WHAT IS EXPECTED —
Reproduce word for word the lines between those holding "n <- Int.mul j1 (xSize_ v) ;;" and "Definition xSize (v", inclusive, and nothing else from the data below.

THE RECORDS —
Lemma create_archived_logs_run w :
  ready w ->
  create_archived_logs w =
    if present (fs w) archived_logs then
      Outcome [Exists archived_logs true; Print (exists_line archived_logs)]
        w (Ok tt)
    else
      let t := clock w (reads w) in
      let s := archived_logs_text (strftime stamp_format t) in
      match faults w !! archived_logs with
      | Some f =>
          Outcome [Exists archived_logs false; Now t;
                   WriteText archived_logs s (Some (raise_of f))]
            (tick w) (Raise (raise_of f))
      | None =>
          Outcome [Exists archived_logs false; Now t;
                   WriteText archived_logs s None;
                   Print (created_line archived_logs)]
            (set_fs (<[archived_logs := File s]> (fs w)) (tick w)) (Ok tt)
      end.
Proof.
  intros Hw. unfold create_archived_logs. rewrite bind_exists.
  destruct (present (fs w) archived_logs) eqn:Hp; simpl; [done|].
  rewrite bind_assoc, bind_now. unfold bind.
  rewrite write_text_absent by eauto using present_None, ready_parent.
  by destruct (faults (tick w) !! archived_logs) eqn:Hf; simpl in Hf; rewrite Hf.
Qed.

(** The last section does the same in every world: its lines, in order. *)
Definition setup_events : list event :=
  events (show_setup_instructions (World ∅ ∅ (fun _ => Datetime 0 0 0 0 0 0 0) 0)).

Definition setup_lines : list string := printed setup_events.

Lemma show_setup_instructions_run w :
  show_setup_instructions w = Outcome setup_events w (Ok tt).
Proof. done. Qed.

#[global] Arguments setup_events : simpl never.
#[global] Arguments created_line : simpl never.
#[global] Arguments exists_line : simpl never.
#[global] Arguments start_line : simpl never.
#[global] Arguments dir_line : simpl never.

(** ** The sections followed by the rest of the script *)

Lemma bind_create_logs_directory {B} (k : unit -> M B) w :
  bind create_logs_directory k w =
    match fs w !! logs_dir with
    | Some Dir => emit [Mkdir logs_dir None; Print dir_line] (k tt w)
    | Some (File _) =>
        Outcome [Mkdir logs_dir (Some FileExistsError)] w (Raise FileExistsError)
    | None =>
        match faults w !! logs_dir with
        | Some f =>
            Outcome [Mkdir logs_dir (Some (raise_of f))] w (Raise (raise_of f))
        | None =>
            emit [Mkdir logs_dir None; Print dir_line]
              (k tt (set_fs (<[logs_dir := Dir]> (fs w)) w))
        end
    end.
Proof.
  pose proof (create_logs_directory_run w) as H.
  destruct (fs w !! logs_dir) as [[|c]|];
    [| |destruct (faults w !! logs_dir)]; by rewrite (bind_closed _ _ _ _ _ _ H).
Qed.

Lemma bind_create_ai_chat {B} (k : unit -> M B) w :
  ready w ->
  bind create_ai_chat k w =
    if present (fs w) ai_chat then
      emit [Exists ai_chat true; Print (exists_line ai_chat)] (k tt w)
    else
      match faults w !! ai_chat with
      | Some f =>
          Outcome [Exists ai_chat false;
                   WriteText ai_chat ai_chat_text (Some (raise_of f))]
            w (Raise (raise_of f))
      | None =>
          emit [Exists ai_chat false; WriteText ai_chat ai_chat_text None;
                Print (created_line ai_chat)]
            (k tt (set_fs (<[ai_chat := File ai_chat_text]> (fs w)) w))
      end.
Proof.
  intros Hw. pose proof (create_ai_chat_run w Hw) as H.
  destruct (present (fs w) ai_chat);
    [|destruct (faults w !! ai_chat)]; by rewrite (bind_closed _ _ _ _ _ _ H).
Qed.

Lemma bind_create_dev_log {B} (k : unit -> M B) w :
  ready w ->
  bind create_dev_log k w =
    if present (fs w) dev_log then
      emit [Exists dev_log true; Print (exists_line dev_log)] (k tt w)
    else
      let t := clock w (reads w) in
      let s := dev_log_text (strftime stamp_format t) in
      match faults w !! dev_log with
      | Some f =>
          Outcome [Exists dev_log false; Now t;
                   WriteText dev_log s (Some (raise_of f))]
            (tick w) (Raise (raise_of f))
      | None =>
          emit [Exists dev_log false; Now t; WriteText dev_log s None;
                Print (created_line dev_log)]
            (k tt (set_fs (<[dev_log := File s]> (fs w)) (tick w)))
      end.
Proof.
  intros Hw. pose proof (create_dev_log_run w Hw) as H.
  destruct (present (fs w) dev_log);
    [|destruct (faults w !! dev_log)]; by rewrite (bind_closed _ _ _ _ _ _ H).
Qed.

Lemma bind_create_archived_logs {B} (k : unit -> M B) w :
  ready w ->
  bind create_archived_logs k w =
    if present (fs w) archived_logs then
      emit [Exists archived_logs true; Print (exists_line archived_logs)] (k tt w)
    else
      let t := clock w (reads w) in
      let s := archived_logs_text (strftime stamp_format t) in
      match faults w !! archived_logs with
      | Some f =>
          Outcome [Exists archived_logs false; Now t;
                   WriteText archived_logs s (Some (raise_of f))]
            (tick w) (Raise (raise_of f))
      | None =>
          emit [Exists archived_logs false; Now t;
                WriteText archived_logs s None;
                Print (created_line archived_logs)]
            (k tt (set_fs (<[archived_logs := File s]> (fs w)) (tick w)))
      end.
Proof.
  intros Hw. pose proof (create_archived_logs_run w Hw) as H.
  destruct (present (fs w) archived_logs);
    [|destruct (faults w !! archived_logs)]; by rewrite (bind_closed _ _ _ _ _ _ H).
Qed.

--

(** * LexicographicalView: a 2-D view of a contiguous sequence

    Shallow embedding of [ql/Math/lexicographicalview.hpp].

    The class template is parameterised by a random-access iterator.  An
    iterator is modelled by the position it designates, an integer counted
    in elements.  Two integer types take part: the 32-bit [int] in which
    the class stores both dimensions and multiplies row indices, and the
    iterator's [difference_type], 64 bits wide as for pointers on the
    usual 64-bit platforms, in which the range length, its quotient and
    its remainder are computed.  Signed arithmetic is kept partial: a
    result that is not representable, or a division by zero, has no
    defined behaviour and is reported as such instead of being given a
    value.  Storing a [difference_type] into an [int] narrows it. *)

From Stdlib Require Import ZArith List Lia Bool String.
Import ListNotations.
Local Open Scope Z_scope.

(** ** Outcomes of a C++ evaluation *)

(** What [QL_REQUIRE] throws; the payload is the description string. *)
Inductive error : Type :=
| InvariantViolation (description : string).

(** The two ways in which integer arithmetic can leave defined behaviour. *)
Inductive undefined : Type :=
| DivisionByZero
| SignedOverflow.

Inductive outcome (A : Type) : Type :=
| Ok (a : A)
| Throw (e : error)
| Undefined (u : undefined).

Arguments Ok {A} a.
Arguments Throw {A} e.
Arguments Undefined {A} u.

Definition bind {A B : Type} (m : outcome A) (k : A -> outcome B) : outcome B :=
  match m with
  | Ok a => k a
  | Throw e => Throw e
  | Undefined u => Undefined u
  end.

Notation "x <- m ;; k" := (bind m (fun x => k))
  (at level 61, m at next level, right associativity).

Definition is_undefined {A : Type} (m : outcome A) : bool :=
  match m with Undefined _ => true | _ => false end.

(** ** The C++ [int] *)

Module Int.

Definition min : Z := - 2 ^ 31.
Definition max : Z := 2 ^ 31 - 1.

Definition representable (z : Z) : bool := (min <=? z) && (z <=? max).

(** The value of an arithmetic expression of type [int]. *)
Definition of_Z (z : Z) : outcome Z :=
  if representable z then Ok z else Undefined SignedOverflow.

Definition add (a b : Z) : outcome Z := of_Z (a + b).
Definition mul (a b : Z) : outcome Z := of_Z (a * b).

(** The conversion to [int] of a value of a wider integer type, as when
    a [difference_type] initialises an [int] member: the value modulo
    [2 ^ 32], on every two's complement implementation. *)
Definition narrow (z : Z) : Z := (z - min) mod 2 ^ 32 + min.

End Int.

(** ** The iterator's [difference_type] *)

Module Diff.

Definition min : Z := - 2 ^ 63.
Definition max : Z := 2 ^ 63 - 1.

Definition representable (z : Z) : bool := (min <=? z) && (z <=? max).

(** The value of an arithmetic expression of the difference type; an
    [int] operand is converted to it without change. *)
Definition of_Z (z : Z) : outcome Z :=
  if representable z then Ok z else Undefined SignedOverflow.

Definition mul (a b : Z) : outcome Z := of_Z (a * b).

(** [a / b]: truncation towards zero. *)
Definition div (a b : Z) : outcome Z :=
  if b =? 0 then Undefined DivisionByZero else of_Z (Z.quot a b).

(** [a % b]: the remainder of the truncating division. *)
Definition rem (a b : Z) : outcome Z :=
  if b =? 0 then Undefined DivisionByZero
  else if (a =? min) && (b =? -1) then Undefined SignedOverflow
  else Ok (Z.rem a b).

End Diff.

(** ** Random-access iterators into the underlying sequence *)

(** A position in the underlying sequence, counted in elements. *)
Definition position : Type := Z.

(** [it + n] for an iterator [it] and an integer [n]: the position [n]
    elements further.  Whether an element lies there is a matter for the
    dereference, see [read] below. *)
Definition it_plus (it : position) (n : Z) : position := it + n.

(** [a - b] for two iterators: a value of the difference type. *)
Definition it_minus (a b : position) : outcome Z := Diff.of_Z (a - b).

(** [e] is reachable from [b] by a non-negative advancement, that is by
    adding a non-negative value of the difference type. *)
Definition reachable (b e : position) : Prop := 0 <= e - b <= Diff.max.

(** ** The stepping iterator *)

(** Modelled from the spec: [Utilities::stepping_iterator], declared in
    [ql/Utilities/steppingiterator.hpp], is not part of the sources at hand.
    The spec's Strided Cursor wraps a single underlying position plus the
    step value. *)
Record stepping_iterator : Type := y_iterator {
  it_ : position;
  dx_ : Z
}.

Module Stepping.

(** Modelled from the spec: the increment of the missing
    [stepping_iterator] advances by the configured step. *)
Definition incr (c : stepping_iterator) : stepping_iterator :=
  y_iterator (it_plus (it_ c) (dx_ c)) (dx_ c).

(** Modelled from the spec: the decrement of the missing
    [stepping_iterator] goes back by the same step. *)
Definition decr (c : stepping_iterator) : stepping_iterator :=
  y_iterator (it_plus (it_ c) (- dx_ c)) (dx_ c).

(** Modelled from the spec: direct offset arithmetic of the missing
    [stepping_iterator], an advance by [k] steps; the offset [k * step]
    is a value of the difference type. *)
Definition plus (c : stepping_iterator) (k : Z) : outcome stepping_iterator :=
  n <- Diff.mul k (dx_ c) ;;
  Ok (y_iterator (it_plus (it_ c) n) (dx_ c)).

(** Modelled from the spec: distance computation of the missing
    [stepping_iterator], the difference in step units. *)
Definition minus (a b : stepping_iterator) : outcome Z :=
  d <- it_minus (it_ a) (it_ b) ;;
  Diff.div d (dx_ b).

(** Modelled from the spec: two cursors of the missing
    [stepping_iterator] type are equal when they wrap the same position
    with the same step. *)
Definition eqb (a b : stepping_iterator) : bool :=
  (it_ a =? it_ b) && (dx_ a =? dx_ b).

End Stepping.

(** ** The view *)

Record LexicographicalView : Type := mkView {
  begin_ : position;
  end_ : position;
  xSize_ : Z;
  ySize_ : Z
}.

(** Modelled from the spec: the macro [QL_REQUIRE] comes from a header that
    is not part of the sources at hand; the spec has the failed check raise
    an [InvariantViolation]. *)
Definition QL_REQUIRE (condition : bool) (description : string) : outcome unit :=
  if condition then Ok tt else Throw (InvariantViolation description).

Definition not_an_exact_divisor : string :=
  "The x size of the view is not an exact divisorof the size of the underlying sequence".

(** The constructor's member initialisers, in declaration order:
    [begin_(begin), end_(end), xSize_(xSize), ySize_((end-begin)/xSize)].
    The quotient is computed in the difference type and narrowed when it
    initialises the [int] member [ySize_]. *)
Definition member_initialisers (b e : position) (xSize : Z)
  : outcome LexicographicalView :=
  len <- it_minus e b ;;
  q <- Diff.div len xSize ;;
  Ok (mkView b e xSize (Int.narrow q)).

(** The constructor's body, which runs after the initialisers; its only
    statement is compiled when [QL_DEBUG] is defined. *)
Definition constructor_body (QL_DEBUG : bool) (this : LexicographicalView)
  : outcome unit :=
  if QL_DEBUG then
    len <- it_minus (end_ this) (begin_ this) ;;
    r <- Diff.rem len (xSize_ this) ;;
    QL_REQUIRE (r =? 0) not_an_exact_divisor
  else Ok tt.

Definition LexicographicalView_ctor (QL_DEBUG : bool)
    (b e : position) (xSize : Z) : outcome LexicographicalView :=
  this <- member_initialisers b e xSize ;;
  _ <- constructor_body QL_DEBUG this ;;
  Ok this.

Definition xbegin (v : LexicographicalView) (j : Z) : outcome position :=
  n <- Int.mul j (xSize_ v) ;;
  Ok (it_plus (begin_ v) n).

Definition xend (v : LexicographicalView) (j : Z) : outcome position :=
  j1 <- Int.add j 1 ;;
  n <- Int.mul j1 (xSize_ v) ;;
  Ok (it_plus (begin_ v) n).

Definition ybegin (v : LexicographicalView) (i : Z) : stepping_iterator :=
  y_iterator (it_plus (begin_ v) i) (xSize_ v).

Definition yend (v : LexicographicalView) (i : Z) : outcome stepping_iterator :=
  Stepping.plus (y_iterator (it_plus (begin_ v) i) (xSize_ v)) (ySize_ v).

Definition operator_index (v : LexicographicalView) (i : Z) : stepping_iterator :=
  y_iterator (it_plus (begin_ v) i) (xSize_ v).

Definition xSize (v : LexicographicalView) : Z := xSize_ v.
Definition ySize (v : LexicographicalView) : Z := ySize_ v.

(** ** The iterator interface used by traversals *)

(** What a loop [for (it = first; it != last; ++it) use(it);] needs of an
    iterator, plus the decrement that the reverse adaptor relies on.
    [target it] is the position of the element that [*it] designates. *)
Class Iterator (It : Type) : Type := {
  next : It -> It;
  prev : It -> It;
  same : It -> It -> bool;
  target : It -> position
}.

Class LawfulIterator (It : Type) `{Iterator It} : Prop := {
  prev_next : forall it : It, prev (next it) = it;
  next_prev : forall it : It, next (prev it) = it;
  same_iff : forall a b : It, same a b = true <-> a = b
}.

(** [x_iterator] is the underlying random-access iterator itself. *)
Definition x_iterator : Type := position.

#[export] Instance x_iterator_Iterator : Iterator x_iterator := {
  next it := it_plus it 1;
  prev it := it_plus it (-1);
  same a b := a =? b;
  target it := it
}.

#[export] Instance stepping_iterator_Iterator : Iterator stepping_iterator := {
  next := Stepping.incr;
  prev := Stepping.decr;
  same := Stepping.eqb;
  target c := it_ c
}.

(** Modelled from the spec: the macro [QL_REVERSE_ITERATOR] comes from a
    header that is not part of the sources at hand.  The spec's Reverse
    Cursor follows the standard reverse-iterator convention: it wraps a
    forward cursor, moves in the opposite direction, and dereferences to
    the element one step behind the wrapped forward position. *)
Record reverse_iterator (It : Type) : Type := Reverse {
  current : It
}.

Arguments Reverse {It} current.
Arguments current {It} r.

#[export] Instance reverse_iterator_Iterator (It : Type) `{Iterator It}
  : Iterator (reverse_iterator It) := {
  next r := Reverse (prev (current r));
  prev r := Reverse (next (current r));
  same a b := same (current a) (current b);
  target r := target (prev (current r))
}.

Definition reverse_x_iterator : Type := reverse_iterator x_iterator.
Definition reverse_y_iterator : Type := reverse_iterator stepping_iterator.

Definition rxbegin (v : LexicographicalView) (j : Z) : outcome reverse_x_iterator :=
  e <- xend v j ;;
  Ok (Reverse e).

RESULT OF THE TASK —
  n <- Int.mul j1 (xSize_ v) ;;
  Ok (it_plus (begin_ v) n).

Definition ybegin (v : LexicographicalView) (i : Z) : stepping_iterator :=
  y_iterator (it_plus (begin_ v) i) (xSize_ v).

Definition yend (v : LexicographicalView) (i : Z) : outcome stepping_iterator :=
  Stepping.plus (y_iterator (it_plus (begin_ v) i) (xSize_ v)) (ySize_ v).

Definition operator_index (v : LexicographicalView) (i : Z) : stepping_iterator :=
  y_iterator (it_plus (begin_ v) i) (xSize_ v).

Definition xSize (v : LexicographicalView) : Z := xSize_ v.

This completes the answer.